== Available data ==

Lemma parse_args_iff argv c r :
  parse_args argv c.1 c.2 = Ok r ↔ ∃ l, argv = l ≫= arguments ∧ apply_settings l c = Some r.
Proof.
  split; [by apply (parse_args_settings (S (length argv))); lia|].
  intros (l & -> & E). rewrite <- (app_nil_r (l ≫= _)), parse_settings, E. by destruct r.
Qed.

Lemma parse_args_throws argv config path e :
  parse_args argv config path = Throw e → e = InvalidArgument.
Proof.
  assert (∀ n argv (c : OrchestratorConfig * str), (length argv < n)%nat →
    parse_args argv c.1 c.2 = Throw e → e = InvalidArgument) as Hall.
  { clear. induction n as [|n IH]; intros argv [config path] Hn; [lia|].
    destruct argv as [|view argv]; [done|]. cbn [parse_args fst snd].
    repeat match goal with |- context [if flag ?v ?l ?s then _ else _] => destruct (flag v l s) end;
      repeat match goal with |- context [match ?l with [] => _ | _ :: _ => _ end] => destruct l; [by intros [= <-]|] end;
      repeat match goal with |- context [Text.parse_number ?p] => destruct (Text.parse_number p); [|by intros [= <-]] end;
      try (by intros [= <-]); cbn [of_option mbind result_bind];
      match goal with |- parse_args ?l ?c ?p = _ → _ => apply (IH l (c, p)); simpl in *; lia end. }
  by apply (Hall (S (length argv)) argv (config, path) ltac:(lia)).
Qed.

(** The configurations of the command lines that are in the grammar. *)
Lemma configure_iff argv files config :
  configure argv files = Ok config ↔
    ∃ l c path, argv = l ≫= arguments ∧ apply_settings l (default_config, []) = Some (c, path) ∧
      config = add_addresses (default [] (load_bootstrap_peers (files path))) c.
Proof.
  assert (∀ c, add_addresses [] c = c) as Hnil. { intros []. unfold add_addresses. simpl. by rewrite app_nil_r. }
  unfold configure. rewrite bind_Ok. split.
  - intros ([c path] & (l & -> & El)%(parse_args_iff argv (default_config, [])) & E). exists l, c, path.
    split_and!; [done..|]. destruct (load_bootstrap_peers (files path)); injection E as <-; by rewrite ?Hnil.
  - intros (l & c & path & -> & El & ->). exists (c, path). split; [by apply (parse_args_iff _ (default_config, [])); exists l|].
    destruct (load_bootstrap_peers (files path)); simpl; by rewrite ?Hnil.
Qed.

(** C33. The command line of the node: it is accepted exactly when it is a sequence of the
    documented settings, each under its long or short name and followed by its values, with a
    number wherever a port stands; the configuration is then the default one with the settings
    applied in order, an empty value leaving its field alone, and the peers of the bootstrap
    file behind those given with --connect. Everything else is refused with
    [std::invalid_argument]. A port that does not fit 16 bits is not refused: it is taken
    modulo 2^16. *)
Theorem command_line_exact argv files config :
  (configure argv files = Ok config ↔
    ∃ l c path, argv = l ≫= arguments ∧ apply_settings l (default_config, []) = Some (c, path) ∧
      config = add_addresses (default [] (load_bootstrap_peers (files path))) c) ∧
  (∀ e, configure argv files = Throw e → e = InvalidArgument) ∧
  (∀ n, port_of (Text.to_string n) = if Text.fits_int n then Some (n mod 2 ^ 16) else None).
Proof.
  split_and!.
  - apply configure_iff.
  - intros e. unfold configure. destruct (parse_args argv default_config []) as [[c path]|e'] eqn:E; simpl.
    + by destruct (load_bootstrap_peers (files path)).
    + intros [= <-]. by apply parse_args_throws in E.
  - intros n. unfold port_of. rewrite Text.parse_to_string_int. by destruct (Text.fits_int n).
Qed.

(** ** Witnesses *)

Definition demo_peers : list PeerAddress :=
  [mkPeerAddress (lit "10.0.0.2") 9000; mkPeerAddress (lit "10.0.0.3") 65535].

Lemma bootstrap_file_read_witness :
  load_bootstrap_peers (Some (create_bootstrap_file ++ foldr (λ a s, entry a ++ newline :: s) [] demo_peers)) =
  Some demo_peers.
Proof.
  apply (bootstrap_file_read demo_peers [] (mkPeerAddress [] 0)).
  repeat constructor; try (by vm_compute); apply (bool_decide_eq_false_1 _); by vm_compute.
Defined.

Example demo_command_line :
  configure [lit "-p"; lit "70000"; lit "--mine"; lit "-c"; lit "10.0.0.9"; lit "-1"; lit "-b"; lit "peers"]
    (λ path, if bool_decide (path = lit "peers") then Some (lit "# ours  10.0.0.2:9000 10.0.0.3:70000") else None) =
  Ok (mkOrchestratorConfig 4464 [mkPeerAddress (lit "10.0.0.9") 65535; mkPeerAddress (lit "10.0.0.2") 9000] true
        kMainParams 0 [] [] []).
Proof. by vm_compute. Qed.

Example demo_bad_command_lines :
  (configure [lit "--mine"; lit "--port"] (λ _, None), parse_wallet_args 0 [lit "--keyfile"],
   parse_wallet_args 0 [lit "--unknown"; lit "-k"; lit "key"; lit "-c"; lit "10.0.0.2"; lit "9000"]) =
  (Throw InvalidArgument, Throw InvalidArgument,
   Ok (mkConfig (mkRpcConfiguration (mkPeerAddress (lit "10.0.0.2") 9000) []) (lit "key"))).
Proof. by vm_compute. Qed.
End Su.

===

Work item -
Nothing in the records above may be left out; repeat them exactly.

Task answer -
Lemma parse_args_iff argv c r :
  parse_args argv c.1 c.2 = Ok r ↔ ∃ l, argv = l ≫= arguments ∧ apply_settings l c = Some r.
Proof.
  split; [by apply (parse_args_settings (S (length argv))); lia|].
  intros (l & -> & E). rewrite <- (app_nil_r (l ≫= _)), parse_settings, E. by destruct r.
Qed.

Lemma parse_args_throws argv config path e :
  parse_args argv config path = Throw e → e = InvalidArgument.
Proof.
  assert (∀ n argv (c : OrchestratorConfig * str), (length argv < n)%nat →
    parse_args argv c.1 c.2 = Throw e → e = InvalidArgument) as Hall.
  { clear. induction n as [|n IH]; intros argv [config path] Hn; [lia|].
    destruct argv as [|view argv]; [done|]. cbn [parse_args fst snd].
    repeat match goal with |- context [if flag ?v ?l ?s then _ else _] => destruct (flag v l s) end;
      repeat match goal with |- context [match ?l with [] => _ | _ :: _ => _ end] => destruct l; [by intros [= <-]|] end;
      repeat match goal with |- context [Text.parse_number ?p] => destruct (Text.parse_number p); [|by intros [= <-]] end;
      try (by intros [= <-]); cbn [of_option mbind result_bind];
      match goal with |- parse_args ?l ?c ?p = _ → _ => apply (IH l (c, p)); simpl in *; lia end. }
  by apply (Hall (S (length argv)) argv (config, path) ltac:(lia)).
Qed.

(** The configurations of the command lines that are in the grammar. *)
Lemma configure_iff argv files config :
  configure argv files = Ok config ↔
    ∃ l c path, argv = l ≫= arguments ∧ apply_settings l (default_config, []) = Some (c, path) ∧
      config = add_addresses (default [] (load_bootstrap_peers (files path))) c.
Proof.
  assert (∀ c, add_addresses [] c = c) as Hnil. { intros []. unfold add_addresses. simpl. by rewrite app_nil_r. }
  unfold configure. rewrite bind_Ok. split.
  - intros ([c path] & (l & -> & El)%(parse_args_iff argv (default_config, [])) & E). exists l, c, path.
    split_and!; [done..|]. destruct (load_bootstrap_peers (files path)); injection E as <-; by rewrite ?Hnil.
  - intros (l & c & path & -> & El & ->). exists (c, path). split; [by apply (parse_args_iff _ (default_config, [])); exists l|].
    destruct (load_bootstrap_peers (files path)); simpl; by rewrite ?Hnil.
Qed.

(** C33. The command line of the node: it is accepted exactly when it is a sequence of the
    documented settings, each under its long or short name and followed by its values, with a
    number wherever a port stands; the configuration is then the default one with the settings
    applied in order, an empty value leaving its field alone, and the peers of the bootstrap
    file behind those given with --connect. Everything else is refused with
    [std::invalid_argument]. A port that does not fit 16 bits is not refused: it is taken
    modulo 2^16. *)
Theorem command_line_exact argv files config :
  (configure argv files = Ok config ↔
    ∃ l c path, argv = l ≫= arguments ∧ apply_settings l (default_config, []) = Some (c, path) ∧
      config = add_addresses (default [] (load_bootstrap_peers (files path))) c) ∧
  (∀ e, configure argv files = Throw e → e = InvalidArgument) ∧
  (∀ n, port_of (Text.to_string n) = if Text.fits_int n then Some (n mod 2 ^ 16) else None).
Proof.
  split_and!.
  - apply configure_iff.
  - intros e. unfold configure. destruct (parse_args argv default_config []) as [[c path]|e'] eqn:E; simpl.
    + by destruct (load_bootstrap_peers (files path)).
    + intros [= <-]. by apply parse_args_throws in E.
  - intros n. unfold port_of. rewrite Text.parse_to_string_int. by destruct (Text.fits_int n).
Qed.

(** ** Witnesses *)

Definition demo_peers : list PeerAddress :=
  [mkPeerAddress (lit "10.0.0.2") 9000; mkPeerAddress (lit "10.0.0.3") 65535].

Lemma bootstrap_file_read_witness :
  load_bootstrap_peers (Some (create_bootstrap_file ++ foldr (λ a s, entry a ++ newline :: s) [] demo_peers)) =
  Some demo_peers.
Proof.
  apply (bootstrap_file_read demo_peers [] (mkPeerAddress [] 0)).
  repeat constructor; try (by vm_compute); apply (bool_decide_eq_false_1 _); by vm_compute.
Defined.

Example demo_command_line :
  configure [lit "-p"; lit "70000"; lit "--mine"; lit "-c"; lit "10.0.0.9"; lit "-1"; lit "-b"; lit "peers"]
    (λ path, if bool_decide (path = lit "peers") then Some (lit "# ours  10.0.0.2:9000 10.0.0.3:70000") else None) =
  Ok (mkOrchestratorConfig 4464 [mkPeerAddress (lit "10.0.0.9") 65535; mkPeerAddress (lit "10.0.0.2") 9000] true
        kMainParams 0 [] [] []).
Proof. by vm_compute. Qed.

Example demo_bad_command_lines :
  (configure [lit "--mine"; lit "--port"] (λ _, None), parse_wallet_args 0 [lit "--keyfile"],
   parse_wallet_args 0 [lit "--unknown"; lit "-k"; lit "key"; lit "-c"; lit "10.0.0.2"; lit "9000"]) =
  (Throw InvalidArgument, Throw InvalidArgument,
   Ok (mkConfig (mkRpcConfiguration (mkPeerAddress (lit "10.0.0.2") 9000) []) (lit "key"))).
Proof. by vm_compute. Qed.
End Su.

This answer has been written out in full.